(Stored data entries)

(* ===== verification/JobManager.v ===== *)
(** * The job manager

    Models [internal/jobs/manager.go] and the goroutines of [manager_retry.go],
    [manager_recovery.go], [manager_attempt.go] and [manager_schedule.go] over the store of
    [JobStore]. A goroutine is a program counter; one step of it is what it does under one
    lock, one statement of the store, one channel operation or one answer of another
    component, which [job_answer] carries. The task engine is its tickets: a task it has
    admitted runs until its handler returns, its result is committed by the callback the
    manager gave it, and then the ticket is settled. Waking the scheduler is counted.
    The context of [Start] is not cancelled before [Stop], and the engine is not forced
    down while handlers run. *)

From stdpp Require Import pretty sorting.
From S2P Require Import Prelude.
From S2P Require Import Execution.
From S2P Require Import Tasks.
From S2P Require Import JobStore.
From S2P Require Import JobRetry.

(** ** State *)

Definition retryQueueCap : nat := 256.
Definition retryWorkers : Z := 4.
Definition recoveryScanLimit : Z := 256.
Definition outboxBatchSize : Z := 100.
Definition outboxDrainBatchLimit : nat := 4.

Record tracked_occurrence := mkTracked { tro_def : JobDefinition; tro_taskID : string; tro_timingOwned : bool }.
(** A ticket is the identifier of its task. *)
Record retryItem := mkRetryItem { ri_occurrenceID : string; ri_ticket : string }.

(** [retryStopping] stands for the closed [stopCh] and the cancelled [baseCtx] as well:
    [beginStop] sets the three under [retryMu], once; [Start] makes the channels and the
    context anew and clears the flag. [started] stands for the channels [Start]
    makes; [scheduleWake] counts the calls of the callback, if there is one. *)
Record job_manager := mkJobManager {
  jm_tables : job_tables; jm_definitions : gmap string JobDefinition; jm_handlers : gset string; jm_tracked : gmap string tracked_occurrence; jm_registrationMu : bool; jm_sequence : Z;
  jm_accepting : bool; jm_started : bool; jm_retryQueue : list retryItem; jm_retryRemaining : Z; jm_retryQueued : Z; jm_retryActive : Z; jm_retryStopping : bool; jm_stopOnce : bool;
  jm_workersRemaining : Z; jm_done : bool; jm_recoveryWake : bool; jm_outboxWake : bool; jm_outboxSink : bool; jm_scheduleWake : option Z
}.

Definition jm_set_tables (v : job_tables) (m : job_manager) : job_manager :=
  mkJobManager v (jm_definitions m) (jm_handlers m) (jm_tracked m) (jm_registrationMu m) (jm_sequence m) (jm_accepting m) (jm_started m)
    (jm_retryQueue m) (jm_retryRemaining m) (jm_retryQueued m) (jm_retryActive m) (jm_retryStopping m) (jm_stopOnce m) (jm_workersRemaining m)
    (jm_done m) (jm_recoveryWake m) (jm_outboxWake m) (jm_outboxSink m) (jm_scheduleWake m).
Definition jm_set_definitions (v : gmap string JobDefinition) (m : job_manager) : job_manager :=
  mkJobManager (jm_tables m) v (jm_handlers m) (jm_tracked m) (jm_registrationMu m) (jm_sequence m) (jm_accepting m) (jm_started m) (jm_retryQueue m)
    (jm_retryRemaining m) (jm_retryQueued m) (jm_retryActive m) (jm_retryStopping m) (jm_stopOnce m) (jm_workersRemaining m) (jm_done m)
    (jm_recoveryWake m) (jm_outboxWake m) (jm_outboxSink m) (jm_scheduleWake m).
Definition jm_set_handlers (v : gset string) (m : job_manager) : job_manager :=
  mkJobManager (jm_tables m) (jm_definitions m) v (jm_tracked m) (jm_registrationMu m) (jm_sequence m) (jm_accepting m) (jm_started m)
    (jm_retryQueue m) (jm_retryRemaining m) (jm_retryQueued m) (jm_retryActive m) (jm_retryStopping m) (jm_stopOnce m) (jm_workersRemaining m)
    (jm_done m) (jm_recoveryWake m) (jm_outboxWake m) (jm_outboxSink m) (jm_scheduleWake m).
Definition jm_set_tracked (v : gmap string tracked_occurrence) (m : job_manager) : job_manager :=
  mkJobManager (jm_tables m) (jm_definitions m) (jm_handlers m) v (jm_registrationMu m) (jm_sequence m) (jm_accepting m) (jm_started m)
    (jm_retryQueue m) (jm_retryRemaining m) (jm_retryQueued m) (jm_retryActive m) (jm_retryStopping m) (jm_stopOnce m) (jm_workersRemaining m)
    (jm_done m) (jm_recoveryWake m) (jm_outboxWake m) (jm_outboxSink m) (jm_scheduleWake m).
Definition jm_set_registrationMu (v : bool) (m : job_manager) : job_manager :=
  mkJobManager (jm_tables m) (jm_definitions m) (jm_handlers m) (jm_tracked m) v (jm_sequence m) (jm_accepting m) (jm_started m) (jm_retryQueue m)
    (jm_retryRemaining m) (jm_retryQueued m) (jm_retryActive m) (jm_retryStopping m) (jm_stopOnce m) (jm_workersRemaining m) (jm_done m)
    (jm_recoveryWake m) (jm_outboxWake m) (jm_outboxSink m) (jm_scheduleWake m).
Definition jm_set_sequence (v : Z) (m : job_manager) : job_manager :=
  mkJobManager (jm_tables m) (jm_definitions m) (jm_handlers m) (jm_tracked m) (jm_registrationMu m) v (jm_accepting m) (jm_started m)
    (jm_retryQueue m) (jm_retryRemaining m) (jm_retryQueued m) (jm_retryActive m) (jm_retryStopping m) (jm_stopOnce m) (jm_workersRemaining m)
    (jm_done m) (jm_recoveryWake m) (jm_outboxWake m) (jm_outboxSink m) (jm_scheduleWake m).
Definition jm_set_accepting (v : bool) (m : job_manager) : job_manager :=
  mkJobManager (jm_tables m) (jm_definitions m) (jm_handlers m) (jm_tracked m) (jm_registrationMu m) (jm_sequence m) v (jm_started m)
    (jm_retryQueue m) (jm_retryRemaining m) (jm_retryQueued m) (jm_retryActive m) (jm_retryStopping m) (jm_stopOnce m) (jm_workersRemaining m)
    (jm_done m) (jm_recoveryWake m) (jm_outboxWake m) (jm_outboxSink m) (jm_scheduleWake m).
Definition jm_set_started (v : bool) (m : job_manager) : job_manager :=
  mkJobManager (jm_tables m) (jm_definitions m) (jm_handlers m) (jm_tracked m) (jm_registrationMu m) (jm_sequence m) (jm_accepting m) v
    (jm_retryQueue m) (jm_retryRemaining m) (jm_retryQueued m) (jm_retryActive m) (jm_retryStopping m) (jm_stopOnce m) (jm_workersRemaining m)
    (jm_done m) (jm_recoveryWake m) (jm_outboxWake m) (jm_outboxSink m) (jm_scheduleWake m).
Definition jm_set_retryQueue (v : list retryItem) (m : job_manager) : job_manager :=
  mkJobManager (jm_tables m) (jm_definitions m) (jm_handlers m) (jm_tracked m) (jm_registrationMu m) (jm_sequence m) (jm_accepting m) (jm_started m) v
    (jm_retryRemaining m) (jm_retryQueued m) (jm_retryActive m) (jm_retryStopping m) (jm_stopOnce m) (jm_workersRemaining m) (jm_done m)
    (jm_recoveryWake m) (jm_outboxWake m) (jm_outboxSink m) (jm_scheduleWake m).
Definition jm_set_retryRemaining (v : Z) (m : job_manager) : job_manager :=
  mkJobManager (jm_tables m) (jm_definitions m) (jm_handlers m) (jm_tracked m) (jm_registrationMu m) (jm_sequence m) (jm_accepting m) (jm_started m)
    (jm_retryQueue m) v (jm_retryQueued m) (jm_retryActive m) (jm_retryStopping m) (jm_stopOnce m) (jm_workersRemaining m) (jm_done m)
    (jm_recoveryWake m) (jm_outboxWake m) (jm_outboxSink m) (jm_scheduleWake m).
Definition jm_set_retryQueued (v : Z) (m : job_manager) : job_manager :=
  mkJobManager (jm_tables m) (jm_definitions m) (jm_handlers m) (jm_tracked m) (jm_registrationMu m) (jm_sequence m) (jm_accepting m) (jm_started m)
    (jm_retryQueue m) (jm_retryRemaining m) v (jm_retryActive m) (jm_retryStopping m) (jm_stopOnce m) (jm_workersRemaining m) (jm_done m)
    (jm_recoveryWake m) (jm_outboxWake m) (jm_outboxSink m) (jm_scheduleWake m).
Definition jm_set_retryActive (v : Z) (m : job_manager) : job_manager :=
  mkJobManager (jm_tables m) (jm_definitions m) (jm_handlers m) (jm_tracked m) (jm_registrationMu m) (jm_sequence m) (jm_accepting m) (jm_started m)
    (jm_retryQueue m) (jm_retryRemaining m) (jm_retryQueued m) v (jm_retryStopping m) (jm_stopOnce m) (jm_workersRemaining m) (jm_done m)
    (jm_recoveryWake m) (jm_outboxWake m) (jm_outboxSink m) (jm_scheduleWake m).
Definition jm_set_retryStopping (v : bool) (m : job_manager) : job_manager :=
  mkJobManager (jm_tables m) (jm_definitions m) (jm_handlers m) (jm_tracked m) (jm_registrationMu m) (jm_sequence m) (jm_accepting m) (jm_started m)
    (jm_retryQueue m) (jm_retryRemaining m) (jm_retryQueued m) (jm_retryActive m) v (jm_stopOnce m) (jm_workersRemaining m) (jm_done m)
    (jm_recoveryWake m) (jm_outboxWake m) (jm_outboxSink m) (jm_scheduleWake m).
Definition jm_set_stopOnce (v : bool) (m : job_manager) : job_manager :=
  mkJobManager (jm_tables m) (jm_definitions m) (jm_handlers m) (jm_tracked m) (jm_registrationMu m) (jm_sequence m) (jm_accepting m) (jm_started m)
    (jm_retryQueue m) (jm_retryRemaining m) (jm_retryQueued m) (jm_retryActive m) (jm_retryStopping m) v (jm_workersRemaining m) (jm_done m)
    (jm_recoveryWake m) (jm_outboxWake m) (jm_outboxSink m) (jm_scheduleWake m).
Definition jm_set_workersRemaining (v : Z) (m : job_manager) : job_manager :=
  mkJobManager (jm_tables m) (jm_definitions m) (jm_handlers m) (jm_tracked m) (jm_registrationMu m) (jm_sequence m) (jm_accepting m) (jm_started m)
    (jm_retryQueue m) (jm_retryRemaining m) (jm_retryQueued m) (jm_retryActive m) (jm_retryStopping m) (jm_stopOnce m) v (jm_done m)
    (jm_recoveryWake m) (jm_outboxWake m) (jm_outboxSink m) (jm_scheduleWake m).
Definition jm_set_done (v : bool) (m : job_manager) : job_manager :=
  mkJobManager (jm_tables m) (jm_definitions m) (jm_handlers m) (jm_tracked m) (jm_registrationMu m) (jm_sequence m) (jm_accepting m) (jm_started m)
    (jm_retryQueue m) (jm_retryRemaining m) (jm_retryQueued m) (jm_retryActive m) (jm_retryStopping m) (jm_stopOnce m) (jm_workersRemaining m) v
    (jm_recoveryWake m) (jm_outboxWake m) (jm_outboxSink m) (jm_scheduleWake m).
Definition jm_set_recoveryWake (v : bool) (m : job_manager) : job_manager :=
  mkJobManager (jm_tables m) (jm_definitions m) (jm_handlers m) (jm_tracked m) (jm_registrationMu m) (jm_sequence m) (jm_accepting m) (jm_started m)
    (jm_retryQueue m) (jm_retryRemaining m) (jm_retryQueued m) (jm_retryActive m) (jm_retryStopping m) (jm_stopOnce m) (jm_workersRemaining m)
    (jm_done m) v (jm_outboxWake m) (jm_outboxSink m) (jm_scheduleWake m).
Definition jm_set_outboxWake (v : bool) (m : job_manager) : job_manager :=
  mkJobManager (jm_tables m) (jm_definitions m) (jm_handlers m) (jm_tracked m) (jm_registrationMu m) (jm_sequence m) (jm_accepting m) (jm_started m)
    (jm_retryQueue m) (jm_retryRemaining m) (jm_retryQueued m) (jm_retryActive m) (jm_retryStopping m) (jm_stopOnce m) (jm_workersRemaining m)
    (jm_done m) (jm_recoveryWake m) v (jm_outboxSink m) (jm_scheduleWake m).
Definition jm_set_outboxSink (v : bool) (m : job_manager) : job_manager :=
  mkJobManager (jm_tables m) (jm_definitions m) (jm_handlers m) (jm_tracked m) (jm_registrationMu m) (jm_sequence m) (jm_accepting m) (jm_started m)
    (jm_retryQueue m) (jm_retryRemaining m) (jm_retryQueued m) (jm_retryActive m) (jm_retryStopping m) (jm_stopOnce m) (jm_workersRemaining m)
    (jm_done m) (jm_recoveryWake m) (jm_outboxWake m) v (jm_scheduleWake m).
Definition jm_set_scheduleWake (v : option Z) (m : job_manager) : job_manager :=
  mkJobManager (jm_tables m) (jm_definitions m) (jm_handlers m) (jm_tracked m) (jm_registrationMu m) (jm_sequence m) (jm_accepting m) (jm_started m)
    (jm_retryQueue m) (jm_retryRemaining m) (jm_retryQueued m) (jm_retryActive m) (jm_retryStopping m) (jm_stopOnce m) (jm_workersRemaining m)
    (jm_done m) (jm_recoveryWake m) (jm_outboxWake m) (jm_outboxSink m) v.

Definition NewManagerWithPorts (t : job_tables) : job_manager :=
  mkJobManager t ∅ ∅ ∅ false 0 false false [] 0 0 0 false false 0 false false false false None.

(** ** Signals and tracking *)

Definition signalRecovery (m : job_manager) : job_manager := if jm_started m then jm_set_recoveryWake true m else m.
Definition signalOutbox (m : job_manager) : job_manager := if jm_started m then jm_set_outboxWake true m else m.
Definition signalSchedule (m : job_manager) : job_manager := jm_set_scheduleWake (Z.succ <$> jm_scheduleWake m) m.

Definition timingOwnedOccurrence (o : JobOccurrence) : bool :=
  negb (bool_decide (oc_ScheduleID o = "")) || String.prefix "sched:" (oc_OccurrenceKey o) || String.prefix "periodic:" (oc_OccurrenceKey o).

■ **EXERCISE**: Where a line of the data holds "channels", show that line.

■ **SOLUTION TO THE EXERCISE**:
    [beginStop] sets the three under [retryMu], once; [Start] makes the channels and the
    context anew and clears the flag. [started] stands for the channels [Start]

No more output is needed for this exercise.